● **TRY IT**:
Copy out every line in the entries below that includes "ToLower".

Saved entries:
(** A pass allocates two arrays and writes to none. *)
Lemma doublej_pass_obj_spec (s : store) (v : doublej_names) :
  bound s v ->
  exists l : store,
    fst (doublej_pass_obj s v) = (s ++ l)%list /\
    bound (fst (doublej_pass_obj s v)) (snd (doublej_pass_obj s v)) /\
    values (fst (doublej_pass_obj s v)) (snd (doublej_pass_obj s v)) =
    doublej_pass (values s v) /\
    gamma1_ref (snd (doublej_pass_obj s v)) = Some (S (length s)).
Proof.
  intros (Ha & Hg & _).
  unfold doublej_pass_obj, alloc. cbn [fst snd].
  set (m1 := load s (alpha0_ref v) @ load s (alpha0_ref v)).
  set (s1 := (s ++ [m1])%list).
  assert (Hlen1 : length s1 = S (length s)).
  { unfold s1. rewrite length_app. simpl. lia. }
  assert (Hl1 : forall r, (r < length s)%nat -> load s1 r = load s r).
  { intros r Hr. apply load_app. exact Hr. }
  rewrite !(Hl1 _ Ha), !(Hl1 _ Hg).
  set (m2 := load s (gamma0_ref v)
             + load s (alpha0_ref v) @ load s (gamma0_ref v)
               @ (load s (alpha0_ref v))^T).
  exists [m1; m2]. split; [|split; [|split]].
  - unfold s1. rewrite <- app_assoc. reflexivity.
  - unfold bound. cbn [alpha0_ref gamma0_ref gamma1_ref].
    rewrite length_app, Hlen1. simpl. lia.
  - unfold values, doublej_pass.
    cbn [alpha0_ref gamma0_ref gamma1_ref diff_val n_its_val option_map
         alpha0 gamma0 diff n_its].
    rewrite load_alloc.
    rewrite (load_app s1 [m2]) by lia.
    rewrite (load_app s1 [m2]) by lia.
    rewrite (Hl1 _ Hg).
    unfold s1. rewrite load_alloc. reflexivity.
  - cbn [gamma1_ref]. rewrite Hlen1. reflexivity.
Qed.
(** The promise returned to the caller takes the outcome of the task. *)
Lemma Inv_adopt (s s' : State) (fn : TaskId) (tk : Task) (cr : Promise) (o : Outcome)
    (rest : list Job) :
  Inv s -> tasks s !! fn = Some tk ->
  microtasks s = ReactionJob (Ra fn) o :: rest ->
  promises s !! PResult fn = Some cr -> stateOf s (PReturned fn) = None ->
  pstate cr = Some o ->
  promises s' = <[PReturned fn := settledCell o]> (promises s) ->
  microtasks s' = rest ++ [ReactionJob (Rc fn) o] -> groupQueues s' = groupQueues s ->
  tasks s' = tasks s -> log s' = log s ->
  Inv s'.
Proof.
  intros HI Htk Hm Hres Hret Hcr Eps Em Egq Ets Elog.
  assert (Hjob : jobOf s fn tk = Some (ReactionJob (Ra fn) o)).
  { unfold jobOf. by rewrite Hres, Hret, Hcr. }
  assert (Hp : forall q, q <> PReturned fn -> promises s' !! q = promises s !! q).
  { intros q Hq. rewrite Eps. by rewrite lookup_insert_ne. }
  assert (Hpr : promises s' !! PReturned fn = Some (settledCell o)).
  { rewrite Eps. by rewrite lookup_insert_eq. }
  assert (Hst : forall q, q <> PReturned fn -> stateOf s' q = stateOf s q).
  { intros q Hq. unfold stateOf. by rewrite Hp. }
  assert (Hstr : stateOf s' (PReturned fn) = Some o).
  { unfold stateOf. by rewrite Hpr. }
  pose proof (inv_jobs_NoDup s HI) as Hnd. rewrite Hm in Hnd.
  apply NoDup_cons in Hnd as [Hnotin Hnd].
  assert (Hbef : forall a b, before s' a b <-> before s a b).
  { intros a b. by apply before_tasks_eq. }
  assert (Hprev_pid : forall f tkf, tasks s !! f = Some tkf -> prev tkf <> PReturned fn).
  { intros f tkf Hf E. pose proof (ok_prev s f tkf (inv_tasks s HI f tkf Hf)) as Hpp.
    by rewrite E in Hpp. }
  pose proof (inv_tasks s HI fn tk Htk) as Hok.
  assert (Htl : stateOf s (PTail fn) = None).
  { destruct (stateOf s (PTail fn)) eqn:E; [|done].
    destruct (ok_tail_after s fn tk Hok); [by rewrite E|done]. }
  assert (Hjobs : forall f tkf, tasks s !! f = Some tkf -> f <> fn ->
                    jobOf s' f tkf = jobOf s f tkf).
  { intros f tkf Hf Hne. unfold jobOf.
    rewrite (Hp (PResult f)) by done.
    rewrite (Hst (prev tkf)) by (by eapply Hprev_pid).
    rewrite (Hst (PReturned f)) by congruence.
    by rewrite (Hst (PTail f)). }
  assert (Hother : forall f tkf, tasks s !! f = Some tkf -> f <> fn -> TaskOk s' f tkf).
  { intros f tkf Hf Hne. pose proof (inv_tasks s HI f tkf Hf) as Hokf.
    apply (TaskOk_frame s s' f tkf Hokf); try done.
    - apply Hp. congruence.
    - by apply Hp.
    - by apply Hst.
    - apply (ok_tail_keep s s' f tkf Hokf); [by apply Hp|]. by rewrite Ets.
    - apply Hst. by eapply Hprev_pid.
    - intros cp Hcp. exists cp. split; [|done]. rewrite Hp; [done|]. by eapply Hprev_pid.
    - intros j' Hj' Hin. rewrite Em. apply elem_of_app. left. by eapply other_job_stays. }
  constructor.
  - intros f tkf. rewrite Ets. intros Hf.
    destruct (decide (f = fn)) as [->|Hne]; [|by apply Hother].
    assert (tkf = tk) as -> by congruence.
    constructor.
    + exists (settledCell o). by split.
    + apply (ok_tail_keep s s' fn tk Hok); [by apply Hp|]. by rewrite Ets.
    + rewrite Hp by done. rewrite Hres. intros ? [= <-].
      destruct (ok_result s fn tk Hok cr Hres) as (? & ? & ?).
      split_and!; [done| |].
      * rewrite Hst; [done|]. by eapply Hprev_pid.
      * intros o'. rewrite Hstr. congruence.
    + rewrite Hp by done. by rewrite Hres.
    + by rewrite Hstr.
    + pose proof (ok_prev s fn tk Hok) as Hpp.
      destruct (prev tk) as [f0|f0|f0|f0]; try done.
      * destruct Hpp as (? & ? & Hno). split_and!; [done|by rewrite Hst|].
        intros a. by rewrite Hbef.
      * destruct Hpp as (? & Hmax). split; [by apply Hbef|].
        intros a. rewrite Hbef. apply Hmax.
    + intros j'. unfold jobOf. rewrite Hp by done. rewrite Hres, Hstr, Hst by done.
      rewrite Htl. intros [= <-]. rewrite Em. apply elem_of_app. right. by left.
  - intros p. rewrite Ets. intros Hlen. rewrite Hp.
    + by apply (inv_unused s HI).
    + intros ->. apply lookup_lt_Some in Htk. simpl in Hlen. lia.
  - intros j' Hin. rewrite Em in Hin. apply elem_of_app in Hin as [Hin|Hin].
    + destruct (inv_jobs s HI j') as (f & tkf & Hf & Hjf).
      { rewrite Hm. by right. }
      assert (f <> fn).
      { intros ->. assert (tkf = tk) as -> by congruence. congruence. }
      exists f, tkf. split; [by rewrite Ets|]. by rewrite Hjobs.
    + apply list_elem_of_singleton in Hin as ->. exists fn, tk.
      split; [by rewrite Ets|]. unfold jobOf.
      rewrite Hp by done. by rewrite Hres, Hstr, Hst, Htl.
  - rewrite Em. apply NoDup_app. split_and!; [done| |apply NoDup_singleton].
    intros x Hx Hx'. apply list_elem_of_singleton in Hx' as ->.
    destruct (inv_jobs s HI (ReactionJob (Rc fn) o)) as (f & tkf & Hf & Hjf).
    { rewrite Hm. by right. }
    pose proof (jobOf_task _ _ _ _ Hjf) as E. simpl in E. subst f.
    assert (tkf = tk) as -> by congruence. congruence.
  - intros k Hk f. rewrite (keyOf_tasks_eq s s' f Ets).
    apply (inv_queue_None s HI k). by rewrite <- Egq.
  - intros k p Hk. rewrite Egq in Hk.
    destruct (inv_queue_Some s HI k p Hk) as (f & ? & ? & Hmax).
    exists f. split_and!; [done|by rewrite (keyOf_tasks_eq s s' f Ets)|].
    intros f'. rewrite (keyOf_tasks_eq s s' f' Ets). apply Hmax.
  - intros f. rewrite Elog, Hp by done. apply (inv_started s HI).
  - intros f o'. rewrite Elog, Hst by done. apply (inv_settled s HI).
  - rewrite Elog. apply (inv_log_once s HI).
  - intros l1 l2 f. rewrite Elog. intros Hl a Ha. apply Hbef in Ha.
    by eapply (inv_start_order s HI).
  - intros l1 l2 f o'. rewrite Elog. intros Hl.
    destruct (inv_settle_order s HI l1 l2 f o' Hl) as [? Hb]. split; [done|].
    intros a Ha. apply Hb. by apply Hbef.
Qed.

--

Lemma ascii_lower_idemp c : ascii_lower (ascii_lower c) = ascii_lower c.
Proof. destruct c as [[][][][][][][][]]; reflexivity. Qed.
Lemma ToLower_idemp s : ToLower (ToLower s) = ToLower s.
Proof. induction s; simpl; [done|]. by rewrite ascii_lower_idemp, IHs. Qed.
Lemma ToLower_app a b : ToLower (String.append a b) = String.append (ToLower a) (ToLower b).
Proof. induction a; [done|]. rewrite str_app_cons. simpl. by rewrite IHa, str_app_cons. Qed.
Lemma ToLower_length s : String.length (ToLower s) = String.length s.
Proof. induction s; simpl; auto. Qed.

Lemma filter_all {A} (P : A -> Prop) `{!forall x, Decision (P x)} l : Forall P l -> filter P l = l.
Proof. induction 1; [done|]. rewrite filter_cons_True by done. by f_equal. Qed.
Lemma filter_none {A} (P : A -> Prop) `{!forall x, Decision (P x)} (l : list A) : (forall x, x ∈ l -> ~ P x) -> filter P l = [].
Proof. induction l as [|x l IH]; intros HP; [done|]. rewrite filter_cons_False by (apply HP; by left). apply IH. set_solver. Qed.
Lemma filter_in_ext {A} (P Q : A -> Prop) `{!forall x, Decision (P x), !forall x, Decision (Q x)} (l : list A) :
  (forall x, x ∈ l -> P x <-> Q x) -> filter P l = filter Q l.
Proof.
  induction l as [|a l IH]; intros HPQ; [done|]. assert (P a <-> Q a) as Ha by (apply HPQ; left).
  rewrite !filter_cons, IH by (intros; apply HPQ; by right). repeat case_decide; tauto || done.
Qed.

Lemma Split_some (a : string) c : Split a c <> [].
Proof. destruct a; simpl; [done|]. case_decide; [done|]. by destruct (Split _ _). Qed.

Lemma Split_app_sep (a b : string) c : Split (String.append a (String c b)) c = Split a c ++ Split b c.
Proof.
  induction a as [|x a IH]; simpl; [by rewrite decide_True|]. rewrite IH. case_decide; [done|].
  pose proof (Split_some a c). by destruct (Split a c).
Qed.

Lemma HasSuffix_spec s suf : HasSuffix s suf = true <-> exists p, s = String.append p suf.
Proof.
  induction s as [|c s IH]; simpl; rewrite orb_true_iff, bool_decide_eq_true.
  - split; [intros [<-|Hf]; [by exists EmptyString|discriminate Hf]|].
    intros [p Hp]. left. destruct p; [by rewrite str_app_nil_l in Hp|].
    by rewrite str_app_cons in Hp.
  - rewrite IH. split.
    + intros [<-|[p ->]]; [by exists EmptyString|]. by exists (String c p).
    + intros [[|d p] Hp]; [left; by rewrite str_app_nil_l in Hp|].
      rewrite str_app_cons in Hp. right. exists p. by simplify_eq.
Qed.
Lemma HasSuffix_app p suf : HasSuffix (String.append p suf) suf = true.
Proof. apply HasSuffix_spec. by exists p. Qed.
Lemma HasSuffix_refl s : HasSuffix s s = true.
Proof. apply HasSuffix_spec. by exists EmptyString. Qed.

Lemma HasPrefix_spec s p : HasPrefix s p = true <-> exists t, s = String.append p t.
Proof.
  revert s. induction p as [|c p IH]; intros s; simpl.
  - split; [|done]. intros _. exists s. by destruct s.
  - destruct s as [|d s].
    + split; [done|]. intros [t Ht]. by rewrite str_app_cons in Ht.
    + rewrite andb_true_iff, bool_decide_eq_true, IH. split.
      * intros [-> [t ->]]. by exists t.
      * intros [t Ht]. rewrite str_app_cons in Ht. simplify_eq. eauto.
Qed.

...

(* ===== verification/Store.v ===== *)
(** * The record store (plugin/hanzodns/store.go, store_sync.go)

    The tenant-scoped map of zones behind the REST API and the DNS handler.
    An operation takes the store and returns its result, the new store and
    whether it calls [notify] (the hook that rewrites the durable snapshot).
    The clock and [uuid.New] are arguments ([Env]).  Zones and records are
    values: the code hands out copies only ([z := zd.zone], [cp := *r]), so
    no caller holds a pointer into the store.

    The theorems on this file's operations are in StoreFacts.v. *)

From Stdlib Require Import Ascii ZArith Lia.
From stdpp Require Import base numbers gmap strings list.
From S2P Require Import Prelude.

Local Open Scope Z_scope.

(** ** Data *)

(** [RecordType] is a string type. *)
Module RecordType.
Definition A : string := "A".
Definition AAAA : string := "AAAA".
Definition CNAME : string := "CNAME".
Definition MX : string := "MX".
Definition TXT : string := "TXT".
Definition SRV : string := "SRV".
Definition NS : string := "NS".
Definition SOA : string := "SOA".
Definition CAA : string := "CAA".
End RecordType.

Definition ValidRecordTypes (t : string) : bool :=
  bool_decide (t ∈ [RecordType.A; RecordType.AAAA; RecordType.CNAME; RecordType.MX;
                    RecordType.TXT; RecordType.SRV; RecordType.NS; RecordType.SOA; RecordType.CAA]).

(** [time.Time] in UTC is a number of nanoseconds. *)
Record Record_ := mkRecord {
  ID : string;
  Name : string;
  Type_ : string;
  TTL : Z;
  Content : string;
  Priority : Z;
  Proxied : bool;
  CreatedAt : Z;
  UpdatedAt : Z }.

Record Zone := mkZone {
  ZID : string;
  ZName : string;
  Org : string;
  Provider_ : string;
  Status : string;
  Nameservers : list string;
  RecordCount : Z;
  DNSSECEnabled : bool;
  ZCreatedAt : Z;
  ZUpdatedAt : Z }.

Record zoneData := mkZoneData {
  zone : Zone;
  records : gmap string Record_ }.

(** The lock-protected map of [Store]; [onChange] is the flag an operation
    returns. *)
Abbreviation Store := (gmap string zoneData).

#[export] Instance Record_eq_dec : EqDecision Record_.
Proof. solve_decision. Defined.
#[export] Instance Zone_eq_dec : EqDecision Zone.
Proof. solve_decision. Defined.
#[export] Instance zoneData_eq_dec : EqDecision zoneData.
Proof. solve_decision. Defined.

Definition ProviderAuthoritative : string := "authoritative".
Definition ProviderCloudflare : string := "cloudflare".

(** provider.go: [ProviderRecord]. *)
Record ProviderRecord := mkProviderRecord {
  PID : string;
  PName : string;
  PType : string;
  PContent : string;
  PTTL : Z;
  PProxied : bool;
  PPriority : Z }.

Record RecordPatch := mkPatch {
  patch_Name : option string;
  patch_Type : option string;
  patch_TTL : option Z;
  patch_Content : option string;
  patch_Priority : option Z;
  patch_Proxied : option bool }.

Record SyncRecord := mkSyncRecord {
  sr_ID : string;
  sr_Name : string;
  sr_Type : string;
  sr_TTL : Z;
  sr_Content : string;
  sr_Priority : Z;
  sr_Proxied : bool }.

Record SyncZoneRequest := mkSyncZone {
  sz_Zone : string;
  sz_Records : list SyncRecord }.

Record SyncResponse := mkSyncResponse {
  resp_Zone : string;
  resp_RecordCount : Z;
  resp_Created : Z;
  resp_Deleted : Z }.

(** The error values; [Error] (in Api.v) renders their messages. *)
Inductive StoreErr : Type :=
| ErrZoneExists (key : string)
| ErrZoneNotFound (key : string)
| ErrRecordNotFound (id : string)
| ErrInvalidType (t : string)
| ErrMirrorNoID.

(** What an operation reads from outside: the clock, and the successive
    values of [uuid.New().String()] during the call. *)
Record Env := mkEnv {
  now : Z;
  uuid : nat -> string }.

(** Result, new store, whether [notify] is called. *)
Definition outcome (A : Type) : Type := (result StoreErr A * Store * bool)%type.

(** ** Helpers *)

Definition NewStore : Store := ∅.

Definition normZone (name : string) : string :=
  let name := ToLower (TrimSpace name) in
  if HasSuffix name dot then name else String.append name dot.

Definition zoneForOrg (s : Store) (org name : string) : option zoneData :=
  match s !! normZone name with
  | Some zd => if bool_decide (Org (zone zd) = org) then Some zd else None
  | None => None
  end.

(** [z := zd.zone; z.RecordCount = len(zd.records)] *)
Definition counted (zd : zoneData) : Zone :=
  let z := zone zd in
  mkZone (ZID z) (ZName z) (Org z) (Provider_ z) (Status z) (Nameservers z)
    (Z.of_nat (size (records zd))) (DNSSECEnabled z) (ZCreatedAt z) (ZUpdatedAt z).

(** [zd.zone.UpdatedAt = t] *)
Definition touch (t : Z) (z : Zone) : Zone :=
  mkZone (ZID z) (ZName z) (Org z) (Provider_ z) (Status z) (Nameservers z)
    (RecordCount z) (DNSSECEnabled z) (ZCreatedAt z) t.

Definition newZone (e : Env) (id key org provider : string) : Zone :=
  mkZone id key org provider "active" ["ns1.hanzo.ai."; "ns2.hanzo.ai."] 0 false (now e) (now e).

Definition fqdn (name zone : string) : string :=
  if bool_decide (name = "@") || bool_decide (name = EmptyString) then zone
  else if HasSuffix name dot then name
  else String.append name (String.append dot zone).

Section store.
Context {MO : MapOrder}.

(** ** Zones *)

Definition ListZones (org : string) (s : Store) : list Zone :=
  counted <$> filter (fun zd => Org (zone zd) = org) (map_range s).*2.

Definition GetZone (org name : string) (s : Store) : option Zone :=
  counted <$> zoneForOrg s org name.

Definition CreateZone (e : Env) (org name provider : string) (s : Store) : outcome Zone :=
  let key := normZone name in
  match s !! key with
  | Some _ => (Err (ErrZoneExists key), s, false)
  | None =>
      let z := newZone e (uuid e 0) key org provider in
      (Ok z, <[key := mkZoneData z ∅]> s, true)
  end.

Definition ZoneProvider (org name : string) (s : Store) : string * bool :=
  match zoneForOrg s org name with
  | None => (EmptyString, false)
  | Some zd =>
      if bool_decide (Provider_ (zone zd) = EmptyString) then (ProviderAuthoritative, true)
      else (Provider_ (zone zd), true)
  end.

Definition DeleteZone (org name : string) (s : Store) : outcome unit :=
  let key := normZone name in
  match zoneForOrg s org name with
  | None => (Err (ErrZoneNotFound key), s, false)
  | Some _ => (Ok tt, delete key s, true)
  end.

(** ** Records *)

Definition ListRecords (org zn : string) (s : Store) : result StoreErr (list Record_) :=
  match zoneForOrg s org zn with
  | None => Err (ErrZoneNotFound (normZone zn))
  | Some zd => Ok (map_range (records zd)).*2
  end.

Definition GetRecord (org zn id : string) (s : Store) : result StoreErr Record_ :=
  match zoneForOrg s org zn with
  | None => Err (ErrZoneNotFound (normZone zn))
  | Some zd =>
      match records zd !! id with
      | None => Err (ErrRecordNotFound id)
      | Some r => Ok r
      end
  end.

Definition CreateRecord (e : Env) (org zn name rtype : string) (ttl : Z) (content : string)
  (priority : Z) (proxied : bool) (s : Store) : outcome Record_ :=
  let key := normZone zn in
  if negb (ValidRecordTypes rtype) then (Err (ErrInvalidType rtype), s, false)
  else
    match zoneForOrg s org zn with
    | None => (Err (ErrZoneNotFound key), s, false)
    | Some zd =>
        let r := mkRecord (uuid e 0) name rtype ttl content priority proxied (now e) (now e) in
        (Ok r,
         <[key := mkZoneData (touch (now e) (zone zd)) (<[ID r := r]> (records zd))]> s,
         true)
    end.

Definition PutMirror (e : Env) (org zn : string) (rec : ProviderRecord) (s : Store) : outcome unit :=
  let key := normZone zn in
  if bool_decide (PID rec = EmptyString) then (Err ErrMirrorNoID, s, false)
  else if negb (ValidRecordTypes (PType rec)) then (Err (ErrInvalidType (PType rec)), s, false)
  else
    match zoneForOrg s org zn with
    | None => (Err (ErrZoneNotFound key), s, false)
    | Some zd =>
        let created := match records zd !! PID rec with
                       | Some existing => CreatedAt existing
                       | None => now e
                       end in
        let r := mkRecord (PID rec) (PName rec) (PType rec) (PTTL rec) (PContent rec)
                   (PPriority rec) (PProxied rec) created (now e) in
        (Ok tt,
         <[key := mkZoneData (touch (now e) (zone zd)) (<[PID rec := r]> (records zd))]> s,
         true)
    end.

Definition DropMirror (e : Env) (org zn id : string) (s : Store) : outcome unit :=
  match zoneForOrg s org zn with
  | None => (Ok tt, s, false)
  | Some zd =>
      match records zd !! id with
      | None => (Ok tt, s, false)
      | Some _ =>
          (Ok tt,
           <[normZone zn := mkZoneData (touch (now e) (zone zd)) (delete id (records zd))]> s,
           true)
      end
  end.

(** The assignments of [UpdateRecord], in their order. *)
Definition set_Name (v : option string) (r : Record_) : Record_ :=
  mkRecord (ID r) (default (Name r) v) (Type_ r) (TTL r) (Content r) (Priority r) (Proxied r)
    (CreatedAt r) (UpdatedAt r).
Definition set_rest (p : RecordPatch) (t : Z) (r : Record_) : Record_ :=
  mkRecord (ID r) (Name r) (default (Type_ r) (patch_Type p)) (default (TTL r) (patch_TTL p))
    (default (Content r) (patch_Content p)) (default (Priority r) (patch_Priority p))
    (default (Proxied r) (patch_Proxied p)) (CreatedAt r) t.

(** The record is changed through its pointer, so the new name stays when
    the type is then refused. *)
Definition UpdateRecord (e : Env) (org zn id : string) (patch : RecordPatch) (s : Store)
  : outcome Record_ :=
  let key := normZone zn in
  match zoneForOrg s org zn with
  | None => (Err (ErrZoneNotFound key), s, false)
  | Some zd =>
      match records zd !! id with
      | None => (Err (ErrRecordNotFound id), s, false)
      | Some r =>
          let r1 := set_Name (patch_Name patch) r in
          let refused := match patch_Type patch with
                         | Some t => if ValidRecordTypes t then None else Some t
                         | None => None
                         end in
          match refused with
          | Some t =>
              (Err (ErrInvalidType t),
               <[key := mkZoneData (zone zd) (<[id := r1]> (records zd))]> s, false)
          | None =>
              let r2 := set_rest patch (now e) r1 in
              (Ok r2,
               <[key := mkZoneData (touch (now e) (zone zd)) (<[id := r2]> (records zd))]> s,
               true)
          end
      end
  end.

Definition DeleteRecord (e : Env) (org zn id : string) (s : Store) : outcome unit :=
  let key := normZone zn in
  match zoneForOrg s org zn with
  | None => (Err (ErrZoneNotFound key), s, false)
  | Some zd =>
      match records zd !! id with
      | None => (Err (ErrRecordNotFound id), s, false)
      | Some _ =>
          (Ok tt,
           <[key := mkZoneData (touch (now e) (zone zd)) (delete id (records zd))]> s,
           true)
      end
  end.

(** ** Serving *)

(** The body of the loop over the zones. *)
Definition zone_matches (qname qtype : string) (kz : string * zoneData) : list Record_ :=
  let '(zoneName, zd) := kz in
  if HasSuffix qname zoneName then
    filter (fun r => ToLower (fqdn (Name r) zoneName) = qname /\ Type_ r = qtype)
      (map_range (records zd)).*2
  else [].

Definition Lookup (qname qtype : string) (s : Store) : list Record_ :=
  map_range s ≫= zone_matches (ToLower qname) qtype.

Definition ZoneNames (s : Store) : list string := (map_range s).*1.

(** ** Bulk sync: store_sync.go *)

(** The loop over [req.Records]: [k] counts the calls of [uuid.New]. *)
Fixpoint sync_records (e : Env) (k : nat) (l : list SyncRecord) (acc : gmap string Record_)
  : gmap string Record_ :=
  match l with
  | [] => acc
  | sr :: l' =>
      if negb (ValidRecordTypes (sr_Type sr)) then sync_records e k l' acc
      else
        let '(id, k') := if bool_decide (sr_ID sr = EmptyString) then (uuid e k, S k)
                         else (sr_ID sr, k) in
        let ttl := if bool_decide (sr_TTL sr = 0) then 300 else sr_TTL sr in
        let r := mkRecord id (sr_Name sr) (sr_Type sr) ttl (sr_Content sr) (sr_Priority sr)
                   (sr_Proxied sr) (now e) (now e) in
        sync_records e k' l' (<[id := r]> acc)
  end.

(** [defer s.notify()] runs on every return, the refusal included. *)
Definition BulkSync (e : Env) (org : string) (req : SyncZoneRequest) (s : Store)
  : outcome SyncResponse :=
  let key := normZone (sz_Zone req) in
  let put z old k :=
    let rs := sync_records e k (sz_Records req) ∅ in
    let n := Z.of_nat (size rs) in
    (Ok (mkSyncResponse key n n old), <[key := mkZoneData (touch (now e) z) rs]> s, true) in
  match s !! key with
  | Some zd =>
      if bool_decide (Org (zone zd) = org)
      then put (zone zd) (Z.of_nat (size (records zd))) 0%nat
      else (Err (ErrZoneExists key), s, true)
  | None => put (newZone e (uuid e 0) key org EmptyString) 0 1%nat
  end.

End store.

● **THE ANSWER**:
Lemma ToLower_idemp s : ToLower (ToLower s) = ToLower s.
Lemma ToLower_app a b : ToLower (String.append a b) = String.append (ToLower a) (ToLower b).
Lemma ToLower_length s : String.length (ToLower s) = String.length s.
  let name := ToLower (TrimSpace name) in
    filter (fun r => ToLower (fqdn (Name r) zoneName) = qname /\ Type_ r = qtype)
  map_range s ≫= zone_matches (ToLower qname) qtype.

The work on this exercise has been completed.